═════ Data for review ═════
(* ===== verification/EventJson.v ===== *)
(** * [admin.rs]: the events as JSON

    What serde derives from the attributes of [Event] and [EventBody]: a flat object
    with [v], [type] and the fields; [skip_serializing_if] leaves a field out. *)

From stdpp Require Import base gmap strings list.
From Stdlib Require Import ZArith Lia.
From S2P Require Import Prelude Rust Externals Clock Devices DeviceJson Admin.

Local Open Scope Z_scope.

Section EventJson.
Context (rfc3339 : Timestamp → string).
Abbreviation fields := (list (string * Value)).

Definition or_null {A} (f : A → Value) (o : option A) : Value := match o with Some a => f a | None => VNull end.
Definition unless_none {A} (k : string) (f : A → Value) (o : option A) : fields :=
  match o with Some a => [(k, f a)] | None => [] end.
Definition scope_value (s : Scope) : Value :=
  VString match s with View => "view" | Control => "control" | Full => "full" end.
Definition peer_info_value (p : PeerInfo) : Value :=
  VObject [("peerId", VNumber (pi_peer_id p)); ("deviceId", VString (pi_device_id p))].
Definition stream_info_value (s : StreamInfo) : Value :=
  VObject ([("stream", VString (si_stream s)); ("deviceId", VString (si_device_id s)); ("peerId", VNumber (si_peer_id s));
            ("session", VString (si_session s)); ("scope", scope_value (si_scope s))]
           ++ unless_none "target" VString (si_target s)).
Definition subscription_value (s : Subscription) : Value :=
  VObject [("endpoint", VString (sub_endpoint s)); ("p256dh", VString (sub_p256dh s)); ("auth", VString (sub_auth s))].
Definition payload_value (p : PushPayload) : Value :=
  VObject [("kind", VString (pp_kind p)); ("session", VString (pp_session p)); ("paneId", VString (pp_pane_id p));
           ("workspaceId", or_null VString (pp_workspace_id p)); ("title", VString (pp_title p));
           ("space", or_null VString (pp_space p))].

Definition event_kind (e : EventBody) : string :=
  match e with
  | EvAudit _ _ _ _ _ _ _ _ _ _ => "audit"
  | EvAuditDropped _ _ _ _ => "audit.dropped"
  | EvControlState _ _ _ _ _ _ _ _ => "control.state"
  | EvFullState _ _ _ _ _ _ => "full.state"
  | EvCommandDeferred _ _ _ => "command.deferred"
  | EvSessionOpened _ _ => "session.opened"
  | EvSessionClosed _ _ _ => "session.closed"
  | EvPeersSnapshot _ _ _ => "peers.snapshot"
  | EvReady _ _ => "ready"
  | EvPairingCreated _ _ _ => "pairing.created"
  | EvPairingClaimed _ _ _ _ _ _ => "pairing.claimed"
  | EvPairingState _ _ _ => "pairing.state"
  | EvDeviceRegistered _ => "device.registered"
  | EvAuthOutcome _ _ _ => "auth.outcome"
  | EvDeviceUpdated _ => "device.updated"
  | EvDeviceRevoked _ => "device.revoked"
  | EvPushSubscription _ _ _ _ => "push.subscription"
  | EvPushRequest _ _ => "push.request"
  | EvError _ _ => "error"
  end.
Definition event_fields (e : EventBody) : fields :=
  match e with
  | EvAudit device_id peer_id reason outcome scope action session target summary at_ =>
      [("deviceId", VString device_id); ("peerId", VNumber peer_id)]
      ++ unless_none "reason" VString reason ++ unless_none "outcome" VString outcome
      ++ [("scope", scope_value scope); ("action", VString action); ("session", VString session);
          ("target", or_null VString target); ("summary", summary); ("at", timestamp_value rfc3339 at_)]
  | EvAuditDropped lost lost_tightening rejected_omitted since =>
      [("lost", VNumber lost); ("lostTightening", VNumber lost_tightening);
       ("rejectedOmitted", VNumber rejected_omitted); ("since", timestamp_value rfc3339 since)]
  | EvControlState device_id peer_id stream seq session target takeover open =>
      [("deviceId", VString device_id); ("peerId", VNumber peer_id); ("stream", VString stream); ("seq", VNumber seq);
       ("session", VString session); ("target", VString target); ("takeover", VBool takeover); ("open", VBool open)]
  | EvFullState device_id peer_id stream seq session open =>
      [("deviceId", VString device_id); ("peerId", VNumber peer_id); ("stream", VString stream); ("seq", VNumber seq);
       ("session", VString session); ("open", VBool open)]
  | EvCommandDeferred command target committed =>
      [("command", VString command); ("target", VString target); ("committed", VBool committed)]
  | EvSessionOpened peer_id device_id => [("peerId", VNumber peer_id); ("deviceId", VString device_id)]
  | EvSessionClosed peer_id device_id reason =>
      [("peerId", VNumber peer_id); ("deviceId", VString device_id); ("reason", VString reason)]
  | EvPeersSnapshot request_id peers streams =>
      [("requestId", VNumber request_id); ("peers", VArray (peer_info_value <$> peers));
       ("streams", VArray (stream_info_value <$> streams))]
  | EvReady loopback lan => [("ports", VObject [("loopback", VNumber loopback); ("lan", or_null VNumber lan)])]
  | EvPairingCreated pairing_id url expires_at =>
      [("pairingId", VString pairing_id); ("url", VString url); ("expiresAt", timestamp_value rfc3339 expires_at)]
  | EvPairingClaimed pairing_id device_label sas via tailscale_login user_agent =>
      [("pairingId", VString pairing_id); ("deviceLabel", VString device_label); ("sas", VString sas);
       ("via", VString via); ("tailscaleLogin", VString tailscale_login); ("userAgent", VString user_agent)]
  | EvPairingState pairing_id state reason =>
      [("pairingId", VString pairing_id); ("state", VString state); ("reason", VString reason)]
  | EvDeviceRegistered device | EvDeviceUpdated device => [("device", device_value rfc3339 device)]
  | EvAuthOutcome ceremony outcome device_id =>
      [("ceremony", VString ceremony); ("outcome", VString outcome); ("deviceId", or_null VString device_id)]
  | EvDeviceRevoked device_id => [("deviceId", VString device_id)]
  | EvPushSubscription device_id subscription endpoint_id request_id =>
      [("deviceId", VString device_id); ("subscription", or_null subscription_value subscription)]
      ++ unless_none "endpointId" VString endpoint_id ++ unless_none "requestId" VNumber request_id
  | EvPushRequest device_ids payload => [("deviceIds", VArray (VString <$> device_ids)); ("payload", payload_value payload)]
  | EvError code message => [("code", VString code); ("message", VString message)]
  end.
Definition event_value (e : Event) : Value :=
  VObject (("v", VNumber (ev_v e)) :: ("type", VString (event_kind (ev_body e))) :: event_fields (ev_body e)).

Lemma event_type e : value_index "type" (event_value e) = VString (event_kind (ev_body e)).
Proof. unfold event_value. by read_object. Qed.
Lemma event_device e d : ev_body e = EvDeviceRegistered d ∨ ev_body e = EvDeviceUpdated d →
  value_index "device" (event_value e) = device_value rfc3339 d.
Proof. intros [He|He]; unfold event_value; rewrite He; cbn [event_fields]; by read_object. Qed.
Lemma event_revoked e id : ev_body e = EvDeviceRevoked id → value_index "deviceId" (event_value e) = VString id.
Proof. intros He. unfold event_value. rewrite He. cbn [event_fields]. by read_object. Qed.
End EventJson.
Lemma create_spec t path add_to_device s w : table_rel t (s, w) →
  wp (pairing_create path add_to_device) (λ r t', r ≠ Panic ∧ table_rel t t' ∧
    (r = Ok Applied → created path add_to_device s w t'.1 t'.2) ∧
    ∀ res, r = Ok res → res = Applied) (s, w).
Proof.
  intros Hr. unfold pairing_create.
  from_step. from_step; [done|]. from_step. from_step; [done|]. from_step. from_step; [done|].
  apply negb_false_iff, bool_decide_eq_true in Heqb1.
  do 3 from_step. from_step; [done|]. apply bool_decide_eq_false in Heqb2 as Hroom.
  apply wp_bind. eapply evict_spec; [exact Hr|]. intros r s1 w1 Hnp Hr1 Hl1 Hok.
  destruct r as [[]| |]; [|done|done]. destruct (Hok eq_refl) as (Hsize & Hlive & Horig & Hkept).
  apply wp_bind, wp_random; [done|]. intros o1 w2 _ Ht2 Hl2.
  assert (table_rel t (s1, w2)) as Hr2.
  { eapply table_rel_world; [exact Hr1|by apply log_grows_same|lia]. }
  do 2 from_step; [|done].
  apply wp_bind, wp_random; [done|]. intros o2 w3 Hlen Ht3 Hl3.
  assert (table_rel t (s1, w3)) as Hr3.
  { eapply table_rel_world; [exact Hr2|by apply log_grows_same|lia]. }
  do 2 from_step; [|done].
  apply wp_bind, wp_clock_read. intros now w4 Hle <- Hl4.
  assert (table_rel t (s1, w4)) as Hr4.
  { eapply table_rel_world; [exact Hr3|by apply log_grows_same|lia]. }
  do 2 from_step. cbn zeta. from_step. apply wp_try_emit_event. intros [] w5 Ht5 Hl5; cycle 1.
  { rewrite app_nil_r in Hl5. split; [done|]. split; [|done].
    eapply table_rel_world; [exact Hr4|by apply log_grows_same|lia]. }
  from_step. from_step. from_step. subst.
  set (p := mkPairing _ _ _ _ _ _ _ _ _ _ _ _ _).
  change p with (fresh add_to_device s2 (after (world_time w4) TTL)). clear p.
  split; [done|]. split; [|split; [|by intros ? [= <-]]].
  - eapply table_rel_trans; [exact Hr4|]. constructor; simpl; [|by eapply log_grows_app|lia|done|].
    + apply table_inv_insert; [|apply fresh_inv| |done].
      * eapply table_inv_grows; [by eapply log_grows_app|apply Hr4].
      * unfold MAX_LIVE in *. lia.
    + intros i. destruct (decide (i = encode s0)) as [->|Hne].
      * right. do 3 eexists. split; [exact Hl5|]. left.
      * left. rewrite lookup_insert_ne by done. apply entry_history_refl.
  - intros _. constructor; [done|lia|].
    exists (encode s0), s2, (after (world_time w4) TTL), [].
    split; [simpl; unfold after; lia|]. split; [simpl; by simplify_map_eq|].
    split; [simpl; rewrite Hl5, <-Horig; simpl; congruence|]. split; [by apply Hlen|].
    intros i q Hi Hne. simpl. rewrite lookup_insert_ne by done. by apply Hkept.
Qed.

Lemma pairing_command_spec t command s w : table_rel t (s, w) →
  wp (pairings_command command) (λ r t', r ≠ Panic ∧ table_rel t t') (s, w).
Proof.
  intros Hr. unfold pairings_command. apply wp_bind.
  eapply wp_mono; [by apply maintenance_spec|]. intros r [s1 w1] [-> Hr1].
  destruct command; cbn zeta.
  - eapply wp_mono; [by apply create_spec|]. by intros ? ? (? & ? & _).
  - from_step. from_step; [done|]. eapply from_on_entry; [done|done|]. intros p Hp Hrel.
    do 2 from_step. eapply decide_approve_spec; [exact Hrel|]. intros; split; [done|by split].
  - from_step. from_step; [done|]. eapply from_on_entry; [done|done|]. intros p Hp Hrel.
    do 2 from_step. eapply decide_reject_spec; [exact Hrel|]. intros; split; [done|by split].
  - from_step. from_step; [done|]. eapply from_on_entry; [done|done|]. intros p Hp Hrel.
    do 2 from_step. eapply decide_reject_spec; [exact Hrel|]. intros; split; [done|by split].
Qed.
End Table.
═════
═════ Data for review ═════
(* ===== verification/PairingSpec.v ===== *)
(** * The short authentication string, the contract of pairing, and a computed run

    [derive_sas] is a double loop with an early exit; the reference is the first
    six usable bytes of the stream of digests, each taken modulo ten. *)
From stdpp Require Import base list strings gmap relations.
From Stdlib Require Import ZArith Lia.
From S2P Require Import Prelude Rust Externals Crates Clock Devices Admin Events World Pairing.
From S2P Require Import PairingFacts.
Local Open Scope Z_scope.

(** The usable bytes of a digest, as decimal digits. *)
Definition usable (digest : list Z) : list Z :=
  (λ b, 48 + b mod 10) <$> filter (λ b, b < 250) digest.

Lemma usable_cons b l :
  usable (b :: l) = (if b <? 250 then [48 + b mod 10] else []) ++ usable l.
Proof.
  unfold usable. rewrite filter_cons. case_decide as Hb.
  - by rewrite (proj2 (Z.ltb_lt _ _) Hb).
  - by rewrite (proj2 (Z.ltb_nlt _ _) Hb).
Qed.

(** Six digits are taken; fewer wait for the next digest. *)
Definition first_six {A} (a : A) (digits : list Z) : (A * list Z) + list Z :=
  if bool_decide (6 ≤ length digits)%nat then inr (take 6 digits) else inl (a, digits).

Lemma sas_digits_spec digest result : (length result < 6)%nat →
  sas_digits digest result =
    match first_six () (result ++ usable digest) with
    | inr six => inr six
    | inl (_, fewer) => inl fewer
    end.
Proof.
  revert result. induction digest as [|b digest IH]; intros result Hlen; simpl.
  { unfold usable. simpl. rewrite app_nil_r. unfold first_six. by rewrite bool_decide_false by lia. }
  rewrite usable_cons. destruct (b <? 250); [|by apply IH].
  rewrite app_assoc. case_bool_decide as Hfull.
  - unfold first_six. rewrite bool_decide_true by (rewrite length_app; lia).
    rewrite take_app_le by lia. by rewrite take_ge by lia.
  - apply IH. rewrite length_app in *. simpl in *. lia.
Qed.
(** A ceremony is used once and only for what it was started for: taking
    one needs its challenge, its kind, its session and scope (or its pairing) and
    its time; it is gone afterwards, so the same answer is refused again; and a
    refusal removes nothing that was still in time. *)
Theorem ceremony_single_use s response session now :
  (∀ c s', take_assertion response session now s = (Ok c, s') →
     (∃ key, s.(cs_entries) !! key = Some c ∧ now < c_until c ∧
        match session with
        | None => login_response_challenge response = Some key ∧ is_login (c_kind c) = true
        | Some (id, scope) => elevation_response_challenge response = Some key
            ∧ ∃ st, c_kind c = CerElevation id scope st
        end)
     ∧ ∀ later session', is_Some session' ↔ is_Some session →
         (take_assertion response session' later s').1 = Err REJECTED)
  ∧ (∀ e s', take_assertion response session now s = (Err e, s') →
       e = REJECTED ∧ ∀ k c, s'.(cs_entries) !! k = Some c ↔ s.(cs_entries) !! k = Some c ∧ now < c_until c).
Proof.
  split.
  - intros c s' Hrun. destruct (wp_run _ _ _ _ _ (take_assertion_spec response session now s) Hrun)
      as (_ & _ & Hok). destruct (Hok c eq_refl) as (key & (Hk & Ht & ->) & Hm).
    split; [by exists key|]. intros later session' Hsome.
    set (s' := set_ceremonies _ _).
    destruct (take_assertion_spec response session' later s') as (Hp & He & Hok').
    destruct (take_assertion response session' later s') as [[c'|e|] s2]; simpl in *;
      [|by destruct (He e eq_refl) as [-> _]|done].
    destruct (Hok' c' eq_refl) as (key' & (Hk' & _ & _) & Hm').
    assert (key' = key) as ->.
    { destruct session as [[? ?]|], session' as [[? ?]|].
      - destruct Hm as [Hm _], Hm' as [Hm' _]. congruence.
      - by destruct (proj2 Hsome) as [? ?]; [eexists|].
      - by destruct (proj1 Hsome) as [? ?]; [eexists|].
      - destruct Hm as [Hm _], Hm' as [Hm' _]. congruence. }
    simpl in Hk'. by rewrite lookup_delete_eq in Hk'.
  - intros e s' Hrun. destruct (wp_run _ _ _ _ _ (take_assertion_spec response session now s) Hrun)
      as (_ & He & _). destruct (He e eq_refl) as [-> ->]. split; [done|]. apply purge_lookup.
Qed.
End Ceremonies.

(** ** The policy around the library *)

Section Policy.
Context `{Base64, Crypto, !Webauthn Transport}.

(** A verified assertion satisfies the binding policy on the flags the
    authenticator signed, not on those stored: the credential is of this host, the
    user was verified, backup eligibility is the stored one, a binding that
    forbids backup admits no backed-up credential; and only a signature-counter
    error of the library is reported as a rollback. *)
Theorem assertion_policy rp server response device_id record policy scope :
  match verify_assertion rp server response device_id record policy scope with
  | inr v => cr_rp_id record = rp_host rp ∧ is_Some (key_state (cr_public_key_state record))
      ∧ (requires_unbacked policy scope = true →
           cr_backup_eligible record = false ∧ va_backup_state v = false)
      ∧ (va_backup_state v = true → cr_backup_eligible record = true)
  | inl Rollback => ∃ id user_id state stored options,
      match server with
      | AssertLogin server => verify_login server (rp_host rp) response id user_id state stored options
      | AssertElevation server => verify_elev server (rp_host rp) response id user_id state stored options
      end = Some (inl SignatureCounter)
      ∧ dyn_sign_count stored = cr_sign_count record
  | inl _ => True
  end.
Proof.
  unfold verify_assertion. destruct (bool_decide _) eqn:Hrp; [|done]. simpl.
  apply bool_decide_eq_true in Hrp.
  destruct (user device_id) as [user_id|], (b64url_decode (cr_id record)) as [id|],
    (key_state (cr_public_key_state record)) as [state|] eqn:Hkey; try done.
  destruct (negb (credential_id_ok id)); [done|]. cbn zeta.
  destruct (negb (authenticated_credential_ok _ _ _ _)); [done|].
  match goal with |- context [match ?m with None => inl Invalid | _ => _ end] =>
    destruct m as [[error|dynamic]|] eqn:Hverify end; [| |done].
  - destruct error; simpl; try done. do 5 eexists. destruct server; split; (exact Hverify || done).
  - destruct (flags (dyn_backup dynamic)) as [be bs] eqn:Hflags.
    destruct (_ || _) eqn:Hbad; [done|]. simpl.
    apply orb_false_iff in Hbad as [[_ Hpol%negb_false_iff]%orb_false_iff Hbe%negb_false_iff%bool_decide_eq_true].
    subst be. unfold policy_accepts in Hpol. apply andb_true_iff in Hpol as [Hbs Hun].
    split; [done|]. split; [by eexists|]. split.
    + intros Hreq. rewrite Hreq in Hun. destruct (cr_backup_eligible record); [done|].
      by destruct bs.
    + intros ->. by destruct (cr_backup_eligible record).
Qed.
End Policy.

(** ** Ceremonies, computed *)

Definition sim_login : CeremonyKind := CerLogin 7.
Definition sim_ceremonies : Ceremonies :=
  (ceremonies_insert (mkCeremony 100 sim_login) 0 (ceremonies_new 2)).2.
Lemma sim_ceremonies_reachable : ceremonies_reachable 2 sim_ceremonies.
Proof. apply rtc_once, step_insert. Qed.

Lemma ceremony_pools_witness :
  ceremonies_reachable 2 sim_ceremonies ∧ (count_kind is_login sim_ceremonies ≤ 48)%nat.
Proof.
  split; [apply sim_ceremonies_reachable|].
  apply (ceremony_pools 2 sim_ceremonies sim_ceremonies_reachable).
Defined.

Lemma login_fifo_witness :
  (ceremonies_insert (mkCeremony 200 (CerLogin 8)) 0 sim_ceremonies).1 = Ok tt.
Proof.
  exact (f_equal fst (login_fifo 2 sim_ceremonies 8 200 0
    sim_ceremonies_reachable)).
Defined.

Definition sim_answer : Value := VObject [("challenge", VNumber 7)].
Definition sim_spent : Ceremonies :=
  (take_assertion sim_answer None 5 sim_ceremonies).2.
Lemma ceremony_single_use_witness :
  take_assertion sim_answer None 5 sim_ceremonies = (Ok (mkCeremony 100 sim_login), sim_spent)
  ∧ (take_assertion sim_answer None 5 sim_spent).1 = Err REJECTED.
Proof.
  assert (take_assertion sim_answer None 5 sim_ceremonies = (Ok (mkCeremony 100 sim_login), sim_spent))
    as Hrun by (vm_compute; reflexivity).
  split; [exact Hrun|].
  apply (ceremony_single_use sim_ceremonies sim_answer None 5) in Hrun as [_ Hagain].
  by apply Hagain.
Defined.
═════
Action item »
Using the entries above, find all lines with "peers". Copy them.

Task output »
  | EvPeersSnapshot _ _ _ => "peers.snapshot"
  | EvPeersSnapshot request_id peers streams =>
      [("requestId", VNumber request_id); ("peers", VArray (peer_info_value <$> peers));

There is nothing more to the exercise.